February 9, 2017Patrick NunnallyRiver MeaningComments Off on #TBT: On Communities of Color and National Parks

Beginning this month, Black History Month, but continuing far beyond it, this blog will be taking up issues of diversity, inclusion and equity as they pertain to water and “water landscapes.” By that last phrase, we mean the spaces, often public space and often intentionally designed, that are defined by their relation to water.  A surprising number of public lands, managed by federal, state, and local agencies, are focused around a feature such as a river, creek, lake, or seashore.  We feel that these places are where some of the most important systemic changes–in the ways we treat each other across communities, and in the ways we treat water–will be enacted.

Part of the Throwback Thursday focus on this post, then, looks back to a piece I wrote here a couple of years ago, exploring connections between the calls for justice in Black Lives Matter, and the questions of whether African-Americans feel connected to the outdoors, to parks, and to the “green movement.”  Short answer: not really, but people are beginning to work on it.

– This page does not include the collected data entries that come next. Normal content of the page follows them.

(** * The connected-client registry of the message WebSocket service

    A shallow embedding of [MessageWsService]
    (src/core/message-ws/message-ws.service.ts) and the properties of its
    single-session-per-user protocol.

    The service keeps one JavaScript object, [connectedClients], used as a
    map from socket ids to [{ socket, user }] records.  The object is modelled
    by its own properties in creation order; the order in which
    [Object.keys] enumerates them is computed from that, since
    [checkUserConnection] stops at the first match.  Calls of
    [socket.disconnect()] are an effect on the transport and are recorded in a
    log; exceptions are explicit completions. *)

From Stdlib Require Import String Ascii List Bool NArith Lia.
Import ListNotations.

Local Open Scope string_scope.
Local Open Scope list_scope.

(** ** Collaborators *)

(** Modelled from the spec: the [User] entity
    (src/core/auth/entities/user.entity) is imported but is not part of the
    sources at hand.  The service reads [id], [isActive] and [fullName]; the
    spec lists the same three fields (identifier, active flag, display name). *)
Module User.
Record t : Type := mk { id : string; fullName : string; isActive : bool }.
End User.

(** Modelled from the spec: a socket.io [Socket], the connection handle.  The
    service reads [id] and calls [disconnect()].  [handle] stands for the
    identity of the JavaScript object, so that two connection objects
    carrying the same session identifier remain distinguishable.  The [id] is
    the session identifier the transport assigns (a random token); it is
    taken not to be the reserved name [__proto__], the one key an assignment
    would not store as an own property. *)
Module Socket.
Record t : Type := mk { id : string; handle : nat }.
End Socket.

(** What a JavaScript [throw] carries here: [new Error(message)], or the
    [TypeError] raised when a property of [undefined] is read. *)
Inductive Exn : Type :=
| Error (message : string)
| TypeError.

(** How an evaluation ends: with a value, or by throwing. *)
Inductive Completion (A : Type) : Type :=
| Normal (a : A)
| Throw (e : Exn).
Arguments Normal {A} a.
Arguments Throw {A} e.

(** [Repository<User>]: [findOneBy({ id })] resolves to a user or to [null]
    ([None]), or rejects; [await] turns a rejection into a throw. *)
Definition UserRepository : Type := string -> Completion (option User.t).

(** ** The object used as a map *)

(** One value of [ConnectedClients]: [{ socket: Socket; user: User }]. *)
Record Client : Type := mkClient { socket : Socket.t; user : User.t }.

(** [interface ConnectedClients { [id: string]: { socket; user } }]: the own
    properties of the object, oldest first. *)
Definition ConnectedClients : Type := list (string * Client).

Module Obj.

(** [o[k]]; [None] is [undefined]. *)
Fixpoint get (o : ConnectedClients) (k : string) : option Client :=
  match o with
  | [] => None
  | (k', v) :: rest => if String.eqb k' k then Some v else get rest k
  end.

(** [o[k] = v]: an existing property keeps its place, a new one is created
    last. *)
Fixpoint set (o : ConnectedClients) (k : string) (v : Client) : ConnectedClients :=
  match o with
  | [] => [(k, v)]
  | (k', v') :: rest =>
      if String.eqb k' k then (k', v) :: rest else (k', v') :: set rest k v
  end.

(** [delete o[k]]. *)
Fixpoint delete (o : ConnectedClients) (k : string) : ConnectedClients :=
  match o with
  | [] => []
  | (k', v') :: rest =>
      if String.eqb k' k then delete rest k else (k', v') :: delete rest k
  end.

(** The value of a decimal digit. *)
Definition digit (c : ascii) : option N :=
  let n := N_of_ascii c in
  if (48 <=? n)%N && (n <=? 57)%N then Some (n - 48)%N else None.

Fixpoint digits (acc : N) (s : string) : option N :=
  match s with
  | EmptyString => Some acc
  | String c rest =>
      match digit c with
      | Some d => digits (acc * 10 + d)%N rest
      | None => None
      end
  end.

(** A property name is an array index when it is the canonical decimal
    form of an integer below 2^32 - 1. *)
Definition array_index (k : string) : option N :=
  match k with
  | EmptyString => None
  | String "0"%char EmptyString => Some 0%N
  | String "0"%char _ => None
  | _ =>
      match digits 0 k with
      | Some n => if (n <=? 4294967294)%N then Some n else None
      | None => None
      end
  end.
(** * MiniScape: movement synchronisation and remote-entity reconciliation

    A shallow embedding of the client code that moves the local player,
    guards its speed, throttles outbound position reports and applies
    inbound [playerMoved] events:

    - [Canvas]  : src/frontend/components/GameCanvas.tsx
    - [Legacy]  : src/components/GameCanvas.tsx
    - [Hook]    : src/frontend/hooks/usePlayerMovement.ts

    Numbers.  The source computes with JavaScript numbers.  They are
    modelled here by real numbers: [Math.sqrt], [Math.sin], [Math.cos],
    [Math.max], [Math.min], [Math.abs] and [Math.pow] are their
    mathematical counterparts and the rounding of binary64 arithmetic is
    not modelled, nor are NaN and the infinities.  Where a property
    turns on the rounding or on NaN, the function is translated a second
    time, over binary64 numbers, in [Binary64]: the speed guard and the
    known-player branch of [playerMoved].

    State.  The React refs of the component are the fields of one record,
    [Refs], threaded explicitly through every function.  The three.js
    scene graph, the CSS2D labels and the console belong to the
    rendering collaborator and are left out: a mesh is its position, its
    yaw and its [userData]. *)

From Stdlib Require Import Reals Lra Lia Sorted.
From Corelib Require PrimFloat.
From stdpp Require Import gmap strings list.

Local Open Scope R_scope.

(** ** JavaScript numbers *)

Module JS.

Definition lt (x y : R) : bool := if Rlt_dec x y then true else false.
Definition gt (x y : R) : bool := if Rlt_dec y x then true else false.
Definition le (x y : R) : bool := if Rle_dec x y then true else false.
Definition ge (x y : R) : bool := if Rle_dec y x then true else false.
(** [x !== y] *)
Definition neq (x y : R) : bool := if Req_dec_T x y then false else true.

Definition Math_max (a b : R) : R := Rmax a b.
Definition Math_min (a b : R) : R := Rmin a b.
Definition Math_abs (a : R) : R := Rabs a.
Definition Math_sqrt (a : R) : R := sqrt a.
Definition Math_pow (a : R) (n : nat) : R := a ^ n.

(** Rounding towards zero, as the quotient of [%] does. *)
Definition trunc (x : R) : R :=
  if Rle_dec 0 x then IZR (Int_part x) else - IZR (Int_part (- x)).

(** [a % b]: the remainder has the sign of the dividend. *)
Definition rem (a b : R) : R := a - b * trunc (a / b).

(** [Math.atan2 y x] *)
Definition Math_atan2 (y x : R) : R :=
  if Rlt_dec 0 x then atan (y / x)
  else if Rlt_dec x 0 then
      (if Rle_dec 0 y then atan (y / x) + PI else atan (y / x) - PI)
  else if Rlt_dec 0 y then PI / 2
  else if Rlt_dec y 0 then - (PI / 2)
  else 0.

Lauret Savoy, a writer and professor of environmental studies, explores the roots of African-American connection (or disconnection) to national parks in an eloquent essay published last year, during the Centennial Celebration of the National Park Service.  She writes that as a child she realized that the national parks she loved attracted few people of color and that most of the stories told by park rangers were not about people like her, “…I began to wonder whose stories mattered and whose ‘public lands’ these were.”  Subsequent historical research into the histories of indigenous people across the western plains and the connections between their removal and the establishment of the parks showed her how fraught the stories of the national parks really are.  Furthermore, her research clearly showed the ongoing presence of “buffalo soldiers,” African-American troops in segregated units of the United States Army, in the formative efforts to maintain park resources.

These stories are certainly not lost on the present National Park Service, although it does take time to change the habits of an established bureaucracy.  Together with national programs such as Outdoor Afro and Latino Outdoors, the current management of the National Park Service is making an effort to promote the parks as places where diverse communities can go comfortably and partake of the contact with nature that brings so many benefits.  Furthermore, efforts are growing to create a more diverse work force in the parks, as well as other public lands, and to spread the word of the benefits of public lands, so that future generations of communities of color can be champions as well as participants in  these special places.